My parents met in San Francisco in the fall of 1979. My father was working as an executive director at Rescue Now, an organization that was sending doctors and nurses to refugee camps on the border of Thailand and Cambodia after Pol Pot’s regime had begun to eviscerate the Cambodian population in the late seventies. He was in charge of selecting the staff that would be sent over, and my mom was one of the nurses attempting to volunteer. Two weeks before they were set to leave, the organization changed the rules, and my parents could no longer go. As fate would have it, however, they both traveled to the airport to bid adieu to those that were taking off for the East. My dad will never forget that my mom looked like Annie Hall, waving to fellow nurses and doctors in a pork-pie hat, rolled up jeans and long socks. While this outfit seems questionable to me at best, apparently it made my dad swoon. When my mother offered him a ride back into San Francisco, he jumped at the chance. A whirlwind romance ensued, and a month into their relationship, my father decided he was going to fly over to Thailand on his own dime and look for work; my mother said she would follow. Upon arrival, my father claims he stowed himself in a Red Cross bus by donning a pair of my mother’s scrubs in order to sneak into one of the camps. He swears by this detail; she is rather dubious of it. Either way, a job was secured, a phone call was made, and a marital proposal was put on the table (one which was quickly accepted). My mom arrived a few weeks later, and three months after offering a ride to a mustached man at the airport, she found herself married and living in a refugee camp.
My parents lived in Thailand for a year before moving back to California, and it’s during this time I like to envision my mother picking up all sorts of wonderful cooking techniques from the women in the village where they were living. Granted, much of the food I ate growing up was Chinese, but utensils and methods can translate to a variety of cuisines. Her wonton soup, shrimp spring rolls, and rice noodle stir fry recipes are all worth mentioning, but none of these is as satisfying as her potstickers.
When I set out to write about potstickers, I assumed my mother would share a rich story of not only how she acquired the recipe, but learned the techniques (from a small villager with a cute, little face and a huge heart, no doubt). I could not have been further from the truth. “Heck no,” exclaimed my mom, “I got the original recipe from a book I picked up at the Macy’s in Union Square called ‘Madame Wu’s Art of Chinese Cooking.’ It’s fabulous and manages to teach Americans about Chinese cooking without dumbing down the lessons or flavor.” My imagination is always getting the better of me.
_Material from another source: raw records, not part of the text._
(** * Voice identification: the result classifier and the cached pattern store

    A shallow embedding of [televoice_identification.py]:
    - the [Result] class with its derived properties [filename],
      [matched_golden_ptn], [mrd] and [result_type];
    - [read_golden_ptns], the loader of the pickled golden patterns with its
      retry loop;
    - [televoice_identify], the pipeline around the pattern comparison.

    Conventions of the embedding.
    - Python [str] is [string]; the file names met here are ASCII.
    - A [dict] is an association list in insertion order with distinct keys
      ([dict_wf]); iteration order is list order.
    - Difference indices are modelled as exact integers ([Z]); rounding and
      not-a-number values of Python floats are outside the model.
    - Exceptions are values of [exn]; a computation that may raise returns
      [res]; code that touches the file system, the console or the clock runs
      in the monad [M] over [world], whose [None] stands for a loop that is
      still running when the fuel is spent. *)

From Stdlib Require Import ZArith String Ascii Strings.Byte List Bool Lia.
From stdpp Require Import gmap strings list.

Local Open Scope string_scope.
Local Open Scope Z_scope.
Local Open Scope list_scope.

(** ** Exceptions and results *)

Inductive exn : Type :=
| ValueError (msg : string)
| TypeError (msg : string)
| IndexError (msg : string)
| EOFError
| UnpicklingError (msg : string)
| FileNotFoundError
| PermissionError
| IsADirectoryError
| NotADirectoryError
| SystemExit (code : Z).

(** [except OSError] (of which [IOError] is an alias) catches these. *)
Definition is_OSError (e : exn) : bool :=
  match e with
  | FileNotFoundError | PermissionError | IsADirectoryError | NotADirectoryError => true
  | _ => false
  end.

Inductive res (A : Type) : Type :=
| Ok (a : A)
| Raise (e : exn).
Arguments Ok {A} a.
Arguments Raise {A} e.

#[global] Instance res_ret : MRet res := fun _ a => Ok a.
#[global] Instance res_bind : MBind res := fun _ _ k r =>
  match r with
  | Ok a => k a
  | Raise e => Raise e
  end.

(** ** Python built-ins used by the classifier *)

Module Py.

(** [a < b] on what [dict.get] may return: [None] or a number. *)
Definition lt (a b : option Z) : res bool :=
  match a, b with
  | Some x, Some y => Ok (x <? y)
  | _, _ => Raise (TypeError "'<' not supported between instances")
  end.

Definition gt (a b : option Z) : res bool :=
  match a, b with
  | Some x, Some y => Ok (x >? y)
  | _, _ => Raise (TypeError "'>' not supported between instances")
  end.

(** The scan of [min] and [max]: the first item starts as the best one and
    a later item replaces it only when it compares strictly better. *)
Fixpoint scan {A} (better : option Z -> option Z -> res bool)
    (key : A -> option Z) (best : A) (xs : list A) : res A :=
  match xs with
  | [] => Ok best
  | x :: xs' =>
      match better (key x) (key best) with
      | Ok true => scan better key x xs'
      | Ok false => scan better key best xs'
      | Raise e => Raise e
      end
  end.

(** [min(xs, key=key)] *)
Definition min {A} (key : A -> option Z) (xs : list A) : res A :=
  match xs with
  | [] => Raise (ValueError "min() arg is an empty sequence")
  | x :: xs' => scan lt key x xs'
  end.

(** [max(xs, key=key)] *)
Definition max {A} (key : A -> option Z) (xs : list A) : res A :=
  match xs with
  | [] => Raise (ValueError "max() arg is an empty sequence")
  | x :: xs' => scan gt key x xs'
  end.

(** [s[:n]] *)
Definition slice_to (n : nat) (s : string) : string := substring 0 n s.

(** [s[i:]] *)
Definition slice_from (i : nat) (s : string) : string :=
  substring i (String.length s - i) s.

Definition upper_ascii (c : ascii) : ascii :=
  let n := nat_of_ascii c in
  if ((97 <=? n)%nat && (n <=? 122)%nat)%bool then ascii_of_nat (n - 32) else c.

(** [s.upper()] on ASCII text *)
Fixpoint upper (s : string) : string :=
  match s with
  | EmptyString => EmptyString
  | String c s' => String (upper_ascii c) (upper s')
  end.

(** [str(b)] for a bool *)
Definition str_bool (b : bool) : string := if b then "True" else "False".

(** [s.rfind("/")], -1 when there is none *)
Fixpoint rfind_slash (s : string) : Z :=
  match s with
  | EmptyString => -1
  | String c s' =>
      let i := rfind_slash s' in
      if 0 <=? i then i + 1
      else if Ascii.eqb c "/" then 0 else -1
  end.

(** [s.rstrip("/")] *)
Fixpoint rstrip_slash (s : string) : string :=
  match s with
  | EmptyString => EmptyString
  | String c s' =>
      match rstrip_slash s' with
      | EmptyString => if Ascii.eqb c "/" then EmptyString else String c EmptyString
      | t => String c t
      end
  end.

(** [s.endswith("/")] and [s.startswith("/")] *)
Fixpoint endswith_slash (s : string) : bool :=
  match s with
  | EmptyString => false
  | String c EmptyString => Ascii.eqb c "/"
  | String _ s' => endswith_slash s'
  end.

Definition startswith_slash (s : string) : bool :=
  match s with
  | String c _ => Ascii.eqb c "/"
  | EmptyString => false
  end.

End Py.

(** ** [os.path] (the POSIX flavour) *)

(** [basename(p)]: [i = p.rfind('/') + 1; return p[i:]] *)
Definition basename (p : string) : string :=
  let i := Py.rfind_slash p + 1 in
  Py.slice_from (Z.to_nat i) p.

(** [dirname(p)]: the head before the last slash, without its trailing
    slashes unless it consists of slashes only. *)
Definition dirname (p : string) : string :=
  let i := Py.rfind_slash p + 1 in
  let head := Py.slice_to (Z.to_nat i) p in
  match Py.rstrip_slash head with
  | EmptyString => head
  | stripped => stripped
  end.

(** [join(a, b)] *)
Definition join (a b : string) : string :=
  if Py.startswith_slash b then b
  else if (String.eqb a "" || Py.endswith_slash a)%bool then a +:+ b
  else a +:+ "/" +:+ b.

(** ** Dictionaries in insertion order *)

Definition dict (V : Type) : Type := list (string * V).

Definition keys {V} (d : dict V) : list string := d.*1.
Definition values {V} (d : dict V) : list V := d.*2.

(** [d.get(k)] *)
Fixpoint dict_get {V} (d : dict V) (k : string) : option V :=
  match d with
  | [] => None
  | (k', v) :: d' => if String.eqb k k' then Some v else dict_get d' k
  end.

(** [d[k] = v]: an existing key keeps its place, a new one goes last. *)
Fixpoint dict_set {V} (d : dict V) (k : string) (v : V) : dict V :=
  match d with
  | [] => [(k, v)]
  | (k', v') :: d' =>
      if String.eqb k k' then (k', v) :: d' else (k', v') :: dict_set d' k v
  end.

(** The invariant of a Python dict: no key occurs twice. *)
Definition dict_wf {V} (d : dict V) : Prop := NoDup (keys d).

(** ** The class [Result] *)

Record Result : Type := mkResult {
  filepath : string;
  diff_indice : dict Z;
  exe_time : Z
}.

Definition filename (r : Result) : string := basename (filepath r).

Definition matched_golden_ptn (r : Result) : res (string * Z) :=
  k ← Py.min (dict_get (diff_indice r)) (keys (diff_indice r));
  v ← Py.min Some (values (diff_indice r));
  mret (k, v).

Definition mrd (r : Result) : res Z :=
  hi ← Py.max Some (values (diff_indice r));
  lo ← Py.min Some (values (diff_indice r));
  mret (hi - lo).

(** The last line of [result_type]:
    [str(self.filename[:2] == self.matched_golden_ptn[0][:2]).upper()] *)
Definition prefix_verdict (r : Result) : res string :=
  g ← matched_golden_ptn r;
  mret (Py.upper (Py.str_bool
          (String.eqb (Py.slice_to 2 (filename r)) (Py.slice_to 2 (fst g))))).

Definition result_type (r : Result) : res string :=
  m ← mrd r;
  if m <? 2000 then
    g ← matched_golden_ptn r;
    if snd g >? 2000 then mret "TYPICAL" else prefix_verdict r
  else prefix_verdict r.

(** The score maps of the classification examples. *)
Definition scores_A_decisive : dict Z := [("A", 500); ("B", 7000); ("C", 8000)].
Definition scores_close : dict Z := [("A", 3000); ("B", 3500); ("C", 3100)].

(** Two references share the least score. *)
Definition scores_tied : dict Z := [("B", 700); ("C", 500); ("A", 500)].

(** ** The world outside the interpreter *)

(** A path names a regular file, with its bytes, or a directory; [access]
    tells whether this process may open the file, or list the directory and
    add names to it or take names out of it. A directory can always be
    searched: the files in a directory without access can still be opened. *)
Inductive node : Type :=
| File (access : bool) (data : list byte)
| Dir (access : bool).

Record world : Type := mkWorld {
  files : gmap string node;
  stdout : list string;
  clock : Z
}.

Definition set_files (fs : gmap string node) (w : world) : world :=
  mkWorld fs (stdout w) (clock w).

(** [print(line)] *)
Definition put_line (line : string) (w : world) : world :=
  mkWorld (files w) (stdout w ++ [line]) (clock w).

(** The collaborators of the module: the libraries it imports, the programs
    on the search path and the other processes working on the same disk. *)
Class Externals : Type := {
  Signal : Type;
  Fingerprint : Type;
  (** [scipy.io.wavfile.read] on the bytes of an opened file *)
  wav_decode : list byte -> res (Z * Signal);
  (** [python_speech_features.mfcc(sig, rate, appendEnergy=...)] *)
  mfcc : Signal -> Z -> bool -> res Fingerprint;
  (** [ptns_cmp.ptns_cmp(golden_ptns, target, threshold, scan_step, multiproc)] *)
  ptns_cmp : dict Fingerprint -> Fingerprint -> option Z -> Z -> bool -> res (dict Z);
  (** [pickle.dump] and [pickle.load]; reading a pickle from an empty stream
      raises [EOFError]. *)
  pickle_dumps : dict Fingerprint -> list byte;
  pickle_loads : list byte -> res (dict Fingerprint);
  pickle_loads_empty : pickle_loads [] = Raise EOFError;
  (** the program found for a command name, run on the whole argument list *)
  which : string -> option (list string -> world -> world);
  (** what the other processes do between two attempts of the retry loop;
      the identity when this process is alone *)
  others : world -> world
}.

(** ** The monad of effectful code

    A computation maps the world to a result (a value or a raised exception)
    and the world after it, or to [None] when it is still running. *)
Definition M (A : Type) : Type := world -> option (res A * world).

#[global] Instance M_ret : MRet M := fun _ a w => Some (Ok a, w).
#[global] Instance M_bind : MBind M := fun _ _ k m w =>
  match m w with
  | Some (Ok a, w') => k a w'
  | Some (Raise e, w') => Some (Raise e, w')
  | None => None
  end.

Definition raise {A} (e : exn) : M A := fun w => Some (Raise e, w).
Definition lift {A} (r : res A) : M A := fun w => Some (r, w).
Definition spin {A} : M A := fun _ => None.

(** [try: body / except ...: handler]: the handler of the first matching
    clause runs in the world the body left; an exception no clause matches,
    and any exception a handler raises, goes on to the caller. *)
Definition try_except {A} (body : M A) (handler : exn -> option (M A)) : M A :=
  fun w =>
    match body w with
    | Some (Raise e, w') =>
        match handler e with
        | Some h => h w'
        | None => Some (Raise e, w')
        end
    | r => r
    end.

(** A computation that leaves the world as it found it. *)
Definition reads_only {A} (m : M A) : Prop := forall w, exists r, m w = Some (r, w).

Definition print (line : string) : M unit := fun w => Some (Ok tt, put_line line w).

(** [time.time()] *)
Definition time_time : M Z := fun w => Some (Ok (clock w), w).

(** [sys.exit(code)] *)
Definition sys_exit {A} (code : Z) : M A := raise (SystemExit code).

(** Whether the way to [p] leads through a regular file: its directory, the
    directory of that one, and so on up to the working directory. *)
Fixpoint under_a_file (n : nat) (fs : gmap string node) (p : string) : bool :=
  match n with
  | O => false
  | S n' =>
      let d := dirname p in
      if (String.eqb d "" || String.eqb d p)%bool then false
      else
        match fs !! d with
        | Some (File _ _) => true
        | _ => under_a_file n' fs d
        end
  end.

(** The error of reaching for a path that is not on the disk:
    NotADirectoryError when the way to it leads through a regular file,
    FileNotFoundError otherwise. *)
Definition absent_error (fs : gmap string node) (p : string) : exn :=
  if under_a_file (String.length p) fs p then NotADirectoryError else FileNotFoundError.

(** [open(p, 'rb')] followed by reading the whole stream *)
Definition open_rb (p : string) : M (list byte) := fun w =>
  match files w !! p with
  | None => Some (Raise (absent_error (files w) p), w)
  | Some (Dir _) => Some (Raise IsADirectoryError, w)
  | Some (File false _) => Some (Raise PermissionError, w)
  | Some (File true data) => Some (Ok data, w)
  end.

(** Why the directory of [p] refuses to take a new name or to give one up,
    if it does: it is missing, it is a regular file, or access is denied. *)
Definition parent_refuses (fs : gmap string node) (p : string) : option exn :=
  let parent := dirname p in
  if String.eqb parent "" then None
  else
    match fs !! parent with
    | None => Some (absent_error fs parent)
    | Some (File _ _) => Some NotADirectoryError
    | Some (Dir false) => Some PermissionError
    | Some (Dir true) => None
    end.
(** *** Further readings of a log and of a result *)



(** Of the two results of a constructor, exactly one is non-nil. *)
Definition exactly_one (r : option loc * option error) : bool :=
  xorb (bool_decide (is_Some r.1)) (bool_decide (is_Some r.2)).

Definition returns_exactly_one (o : outcome (option loc * option error)) : Prop :=
  match o with
  | Returned r _ => exactly_one r = true
  | Panicked _ _ => True
  end.

(** The heap after a run of a constructor from [σ]: with a client returned,
    its address was unused, holds a facade now, and nothing else changed;
    without one, the heap is as it was. *)
Definition allocates_at_most_one (σ : State)
    (o : outcome (option loc * option error)) : Prop :=
  match o with
  | Returned (Some l, _) σ' =>
      heap σ !! l = None ∧ is_Some (heap σ' !! l) ∧ delete l (heap σ') = heap σ
  | _ => heap (final o) = heap σ
  end.

(** [c] and [σ'] are what one of the two constructors returned from [σ],
    with a nil error. *)
Definition constructed (σ : State) (c : option loc) (σ' : State) : Prop :=
  (∃ profile region configFile,
     NewAwsClient profile region configFile σ = Returned (c, None) σ')
  ∨ (∃ input, NewAwsClientWithInput input σ = Returned (c, None) σ').

End Model.

Global Arguments AwsClient {T}.
Global Arguments State {T}.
Over the years, my mom tweaked the recipe to her liking, which is what I’m sharing with you today. Crisp around the edges, soft on the outside, tender on the inside, these potstickers are delectable, but are only made better by the dipping sauce that goes with them. The ground pork filling and sauce are both seasoned with hits of garlic, ginger and soy sauce, but the combination truly makes for a simple and satisfying dish.
Not quite as satisfying as unnecessarily having to read my parents’ love story, though, right?
Happy Eating,
Elizabeth
Potstickers
1 pound ground pork (ground turkey makes a great substitute)
2 squeezed cloves of garlic (use a garlic press)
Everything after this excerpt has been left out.